«Finchè la monarchia mostra di comprendere di essere stata per l'Italia quello che realmente fu, mezzo, cioè, alla sua ricostituzione, epperò dura nell'attitudine passiva che le conviene, non opponendosi al progressivo affermarsi della coscienza nazionale, nè si adombra della espressione che deve man mano acquistare quella sovranità, io non vedo ancora che gli interessi della patria esigano di staccarsene».

E ancora, G. Bovio:

«L'Estrema compie il suo ufficio: educando la coscienza nazionale, affinchè intenda la parte sempre crescente che le è dovuta nella funzione della sovranità. Tende al potere, perchè non è ascetica; ma vi tende in una evoluzione più larga, cioè non puramente parlamentare ma nazionale».

Ma la «Lega della Democrazia» ebbe breve vita. Il radicalismo era insidiato da due lati; dal fascino che conservava l'idea repubblicana verso la quale le delusioni amare che si ebbero dal passaggio del potere alla Sinistra storica risospingevano molti; e, dalla parte opposta, dalla conversione di molti—tipiche quelle di Giosuè Carducci e di A. Fortis—alla monarchia, reputata necessaria al consolidamento delle libertà e all'opera di riforma.

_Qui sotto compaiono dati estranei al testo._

(* ===== verification/Payout.v ===== *)
(** * Cumulative floor-difference payouts

    Every component that pays a frozen pool out to claim holders uses the same
    rule: with [den] claims in all and [burned] of them already redeemed,
    redeeming [amount] more pays
    [floor((burned + amount) * pool / den) - floor(burned * pool / den)].
    The rule occurs in [packages/sdk/src/index.ts] ([previewRedemption]),
    [packages/sdk/src/annual-reference.ts] ([previewRedemption]) and
    [packages/transaction-sdk/src/arithmetic.ts] ([cumulativeRedemptionPayout]).
    This file states the rule once, as an abstract pool with its laws, and
    proves the arithmetic that those components share. *)
From S2P Require Import Prelude.
Open Scope Z_scope.

(** JavaScript's [BigInt] division truncates; on the non-negative operands of
    this program it is the floor. *)
Definition floor_share (pool den n : Z) : Z := n * pool ÷ den.

Definition payout (pool den burned amount : Z) : Z :=
  floor_share pool den (burned + amount) - floor_share pool den burned.

(** The specification of a redemption pool: an abstract account that has paid
    exactly the floor share of what was redeemed. *)
Record pool_state := Pool {
  p_pool : Z;      (** collateral frozen for this side *)
  p_den : Z;       (** claims among which it is shared *)
  p_redeemed : Z;  (** claims redeemed so far *)
  p_paid : Z;      (** collateral paid so far *)
}.

Definition pool_ok (p : pool_state) : Prop :=
  0 < p_den p /\ 0 <= p_pool p /\ 0 <= p_redeemed p <= p_den p /\
  p_paid p = floor_share (p_pool p) (p_den p) (p_redeemed p).

Definition pool_redeem (p : pool_state) (amount : Z) : Z * pool_state :=
  let pay := payout (p_pool p) (p_den p) (p_redeemed p) amount in
  (pay, Pool (p_pool p) (p_den p) (p_redeemed p + amount) (p_paid p + pay)).

Fixpoint pool_redeem_all (p : pool_state) (amounts : list Z) : Z * pool_state :=
  match amounts with
  | [] => (0, p)
  | a :: rest =>
      let '(pay, p1) := pool_redeem p a in
      let '(total, p2) := pool_redeem_all p1 rest in
      (pay + total, p2)
  end.

Lemma floor_share_zero pool den : floor_share pool den 0 = 0.
Proof. unfold floor_share. rewrite Z.mul_0_l. by destruct den. Qed.

(** An empty series ([BigInt] division by zero never happens: the source
    returns before it) owes nothing. *)
Lemma floor_share_empty n : floor_share 0 0 n = 0.
Proof. unfold floor_share. by rewrite Z.mul_0_r. Qed.

Section floor_share.
Context (pool den : Z) (Hden : 0 < den) (Hpool : 0 <= pool).
Implicit Types n burned amount : Z.

Lemma floor_share_div n : 0 <= n -> floor_share pool den n = n * pool / den.
Proof. intros. unfold floor_share. apply Z.quot_div_nonneg; nia. Qed.

Lemma floor_share_0 : floor_share pool den 0 = 0.
Proof. by rewrite floor_share_div, Z.mul_0_l, Z.div_0_l by lia. Qed.

Lemma floor_share_full : floor_share pool den den = pool.
Proof. rewrite floor_share_div by lia. rewrite Z.mul_comm. apply Z.div_mul. lia. Qed.

Lemma floor_share_bounds n :
  0 <= n -> den * floor_share pool den n <= n * pool < den * floor_share pool den n + den.
Proof.
  intros. rewrite floor_share_div by done.
  pose proof (Z.mul_div_le (n * pool) den Hden).
  pose proof (Z.mul_succ_div_gt (n * pool) den Hden). lia.
Qed.

Lemma floor_share_mono n m :
  0 <= n <= m -> floor_share pool den n <= floor_share pool den m.
Proof. intros. rewrite !floor_share_div by lia. apply Z.div_le_mono; nia. Qed.

Lemma floor_share_nonneg n : 0 <= n -> 0 <= floor_share pool den n.
Proof. intros. rewrite <- floor_share_0. apply floor_share_mono. lia. Qed.

Lemma floor_share_le_pool n : 0 <= n <= den -> floor_share pool den n <= pool.
Proof. intros. rewrite <- floor_share_full at 2. by apply floor_share_mono. Qed.

Lemma floor_share_le_n n : pool <= den -> 0 <= n -> floor_share pool den n <= n.
Proof. intros. pose proof (floor_share_bounds n ltac:(done)). nia. Qed.

Lemma payout_nonneg burned amount :
  0 <= burned -> 0 <= amount -> 0 <= payout pool den burned amount.
Proof.
  intros. unfold payout.
  pose proof (floor_share_mono burned (burned + amount)). lia.
Qed.

Lemma payout_le_remaining burned amount :
  0 <= burned -> burned + amount <= den -> 0 <= amount ->
  payout pool den burned amount <= pool - floor_share pool den burned.
Proof.
  intros. unfold payout.
  pose proof (floor_share_le_pool (burned + amount)). lia.
Qed.

Lemma payout_split burned a b :
  payout pool den burned (a + b)
  = payout pool den burned a + payout pool den (burned + a) b.
Proof. unfold payout. rewrite Z.add_assoc. lia. Qed.

(** A payout differs from the exact pro-rata share by less than one unit. *)
Lemma payout_pro_rata burned amount :
  0 <= burned -> 0 <= amount ->
  amount * pool - den < den * payout pool den burned amount < amount * pool + den.
Proof.
  intros. unfold payout.
  pose proof (floor_share_bounds burned). pose proof (floor_share_bounds (burned + amount)).
  nia.
Qed.

Lemma payout_le_amount burned amount :
  pool <= den -> 0 <= burned -> 0 <= amount ->
  payout pool den burned amount <= amount.
Proof.
  intros. pose proof (payout_pro_rata burned amount ltac:(done) ltac:(done)). nia.
Qed.
End floor_share.

#[export] Hint Resolve floor_share_nonneg payout_nonneg : divx.

(** The two sides of a series together never owe more than the claims that
    remain: the floors of two complementary pools add up to at most [n]. *)
Lemma floor_share_complement p q den n :
  0 < den -> 0 <= p -> 0 <= q -> p + q = den -> 0 <= n ->
  n - 1 <= floor_share p den n + floor_share q den n <= n.
Proof.
  intros. pose proof (floor_share_bounds p den ltac:(done) ltac:(done) n ltac:(done)).
  pose proof (floor_share_bounds q den ltac:(done) ltac:(done) n ltac:(done)). nia.
Qed.

(** ** Laws of the abstract pool *)

Section pool_laws.
Implicit Types p : pool_state.

Lemma pool_redeem_ok p a :
  pool_ok p -> 0 <= a -> p_redeemed p + a <= p_den p -> pool_ok (pool_redeem p a).2.
Proof.
  intros (Hd & Hp & Hr & Hpaid) Ha Hle. unfold pool_ok; simpl.
  repeat split; [lia..|]. rewrite Hpaid. unfold payout. lia.
Qed.

Lemma pool_redeem_all_paid p l :
  p_redeemed (pool_redeem_all p l).2 = p_redeemed p + sumZ l /\
  p_paid (pool_redeem_all p l).2 = p_paid p + (pool_redeem_all p l).1.
Proof.
  revert p. induction l as [|a l IH]; intros p; simpl; [lia|].
  destruct (IH (pool_redeem p a).2) as [H1 H2].
  destruct (pool_redeem_all _ l) as [t p2]. simpl in *. lia.
Qed.

Lemma pool_redeem_all_ok p l :
  pool_ok p -> Forall (Z.le 0) l -> p_redeemed p + sumZ l <= p_den p ->
  pool_ok (pool_redeem_all p l).2.
Proof.
  revert p. induction l as [|a l IH]; intros p Hok Hl Hsum; [done|].
  apply Forall_cons in Hl as [Ha Hl]. simpl in *.
  pose proof (sumZ_nonneg l Hl).
  assert (pool_ok (pool_redeem p a).2) as Hok1 by (apply pool_redeem_ok; [done|lia|lia]).
  specialize (IH _ Hok1 Hl). simpl in IH.
  destruct (pool_redeem_all _ l) as [t p2]. simpl in *. apply IH. lia.
Qed.

(** However the redemptions are split and ordered, redeeming every claim
    that is left pays out exactly what is left of the pool. *)
Lemma pool_redeem_all_exact p l :
  pool_ok p -> Forall (Z.le 0) l -> p_redeemed p + sumZ l = p_den p ->
  (pool_redeem_all p l).1 = p_pool p - p_paid p.
Proof.
  intros Hok Hl Hsum. pose proof (pool_redeem_all_ok p l Hok Hl ltac:(lia)) as Hok'.
  destruct (pool_redeem_all_paid p l) as [Hr Hp].
  assert (p_den (pool_redeem_all p l).2 = p_den p /\
          p_pool (pool_redeem_all p l).2 = p_pool p) as [Hd Hpl].
  { clear. revert p. induction l as [|a l IH]; intros p; [done|]. simpl.
    destruct (IH (pool_redeem p a).2) as [H1 H2].
    by destruct (pool_redeem_all _ l). }
  destruct Hok' as (H1 & H2 & H3 & H4).
  rewrite Hd, Hpl, Hr, Hsum, floor_share_full in H4 by lia. lia.
Qed.
End pool_laws.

Nel celebre patto di Roma, del Congresso del maggio 1890, fu elaborato da Cavallotti e approvato dai convenuti un vasto programma di riforme immediate da propugnare: delle quali poi talune furono abbandonate, altre ebbero sanzione legislativa, altre, infine, e le più essenziali, rimangono come programma di domani.

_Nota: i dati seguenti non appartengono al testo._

(* ===== verification/DemoMoney.v ===== *)
(** * Rehearsal SDK: decimal amounts and allocation

    The pure part of [packages/sdk/src/index.ts]: parsing and printing of
    decimal amounts, conversion between display amounts and raw units under a
    token multiplier, and the split of a raw amount between the principal (PT)
    and dividend-right (DR) pools.  Errors keep their code; message texts are
    not modelled.  A JavaScript number that the source checks with
    [Number.isSafeInteger] is a [Z]. *)
From S2P Require Import Prelude Js.
Open Scope Z_scope.

Inductive DemoErrorCode :=
  | INVALID_AMOUNT | MISSING_ASSET | MISSING_EVENT | INVALID_FIXTURE
  | INSUFFICIENT_BALANCE | STALE_DATA | PAUSED_COLLATERAL
  | REJECTED_EVENT | DEPOSITS_CLOSED | WRONG_PHASE
  | STALE_QUOTE | EXPIRED_QUOTE | MISSING_QUOTE | USER_REJECTED
  | ZERO_PAYOUT | ALREADY_SETTLED
  | JS_RANGE_ERROR (** the native exception of a [BigInt] division by zero *).

#[global] Instance DemoErrorCode_eq_dec : EqDecision DemoErrorCode.
Proof. solve_decision. Defined.

Abbreviation res := (result DemoErrorCode).

Definition FACTOR_MAX_LENGTH : Z := 64.
Definition QUOTE_TTL_MS : Z := 60000.

Definition pow10 (exponent : Z) : res Z :=
  if negb (isSafeInteger exponent) || (exponent <? 0) || (36 <? exponent)
  then Err INVALID_AMOUNT
  else Ok (10 ^ exponent).

Definition assertRaw (value : Z) (allowZero : bool) : res unit :=
  require (negb ((value <? 0) || (negb allowZero && (value =? 0)) || (U64_MAX <? value)))
    INVALID_AMOUNT.

Record rational := Rational { numerator : Z; denominator : Z }.

Definition js_length (l : list ascii) : Z := Z.of_nat (length l).

Definition parseDecimal (value : string) : res rational :=
  let l := chars value in
  match plain_decimal l with
  | Some (whole, fraction) =>
      if (js_length l =? 0) || (FACTOR_MAX_LENGTH <? js_length l) then Err INVALID_AMOUNT
      else
        require (js_length fraction <=? 18) INVALID_AMOUNT ;;
        denominator ← pow10 (js_length fraction);
        Ok (Rational (BigInt (whole ++ fraction)) denominator)
  | None => Err INVALID_AMOUNT
  end.

Definition factor (value : string) : res rational :=
  parsed ← parseDecimal value;
  require (negb (numerator parsed =? 0)) INVALID_AMOUNT ;;
  Ok parsed.

Definition valid_decimals (decimals : Z) : bool :=
  isSafeInteger decimals && (0 <=? decimals) && (decimals <=? 18).

(** [display.includes('.') ? display.length - display.indexOf('.') - 1 : 0] *)
Definition fractionLength (l : list ascii) : Z :=
  match (split_dot l).2 with Some f => js_length f | None => 0 end.

Definition toRawAmount (display : string) (decimals : Z) (multiplier : string) : res Z :=
  require (valid_decimals decimals) INVALID_AMOUNT ;;
  require (fractionLength (chars display) <=? decimals) INVALID_AMOUNT ;;
  amount ← parseDecimal display;
  scale ← factor multiplier;
  unit ← pow10 decimals;
  let raw := numerator amount * unit * denominator scale
             ÷ (denominator amount * numerator scale) in
  assertRaw raw true ;;
  Ok raw.

Definition formatRounded (numerator denominator places : Z) (trim : bool) : res (list ascii) :=
  require (isSafeInteger places && (0 <=? places) && (places <=? 36)) INVALID_AMOUNT ;;
  unit ← pow10 places;
  let rounded := (numerator * unit * 2 + denominator) ÷ (denominator * 2) in
  let whole := rounded ÷ unit in
  if places =? 0 then Ok (toString whole)
  else
    let padded := padStart0 (Z.to_nat places) (toString (Z.rem rounded unit)) in
    let fraction := if trim then trimEnd0 padded else padded in
    Ok (if bool_decide (fraction = []) then toString whole
        else toString whole ++ "."%char :: fraction).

Certo c'è qualche cosa di triste per i partiti di avanguardia, cioè idealisti, in questa degradazione storica degli ideali che si realizzano; e le ore meno liete nella vita di un partito e di un popolo sono quelle nelle quali consumano, senza rinnovarli, gli impulsi e le energie ideali del momento anteriore.

Ma questa è dura legge della vita. Chi vorrebbe amare l'idea solo perchè essa rimanesse nella chiusa bellezza della sua pura verginità?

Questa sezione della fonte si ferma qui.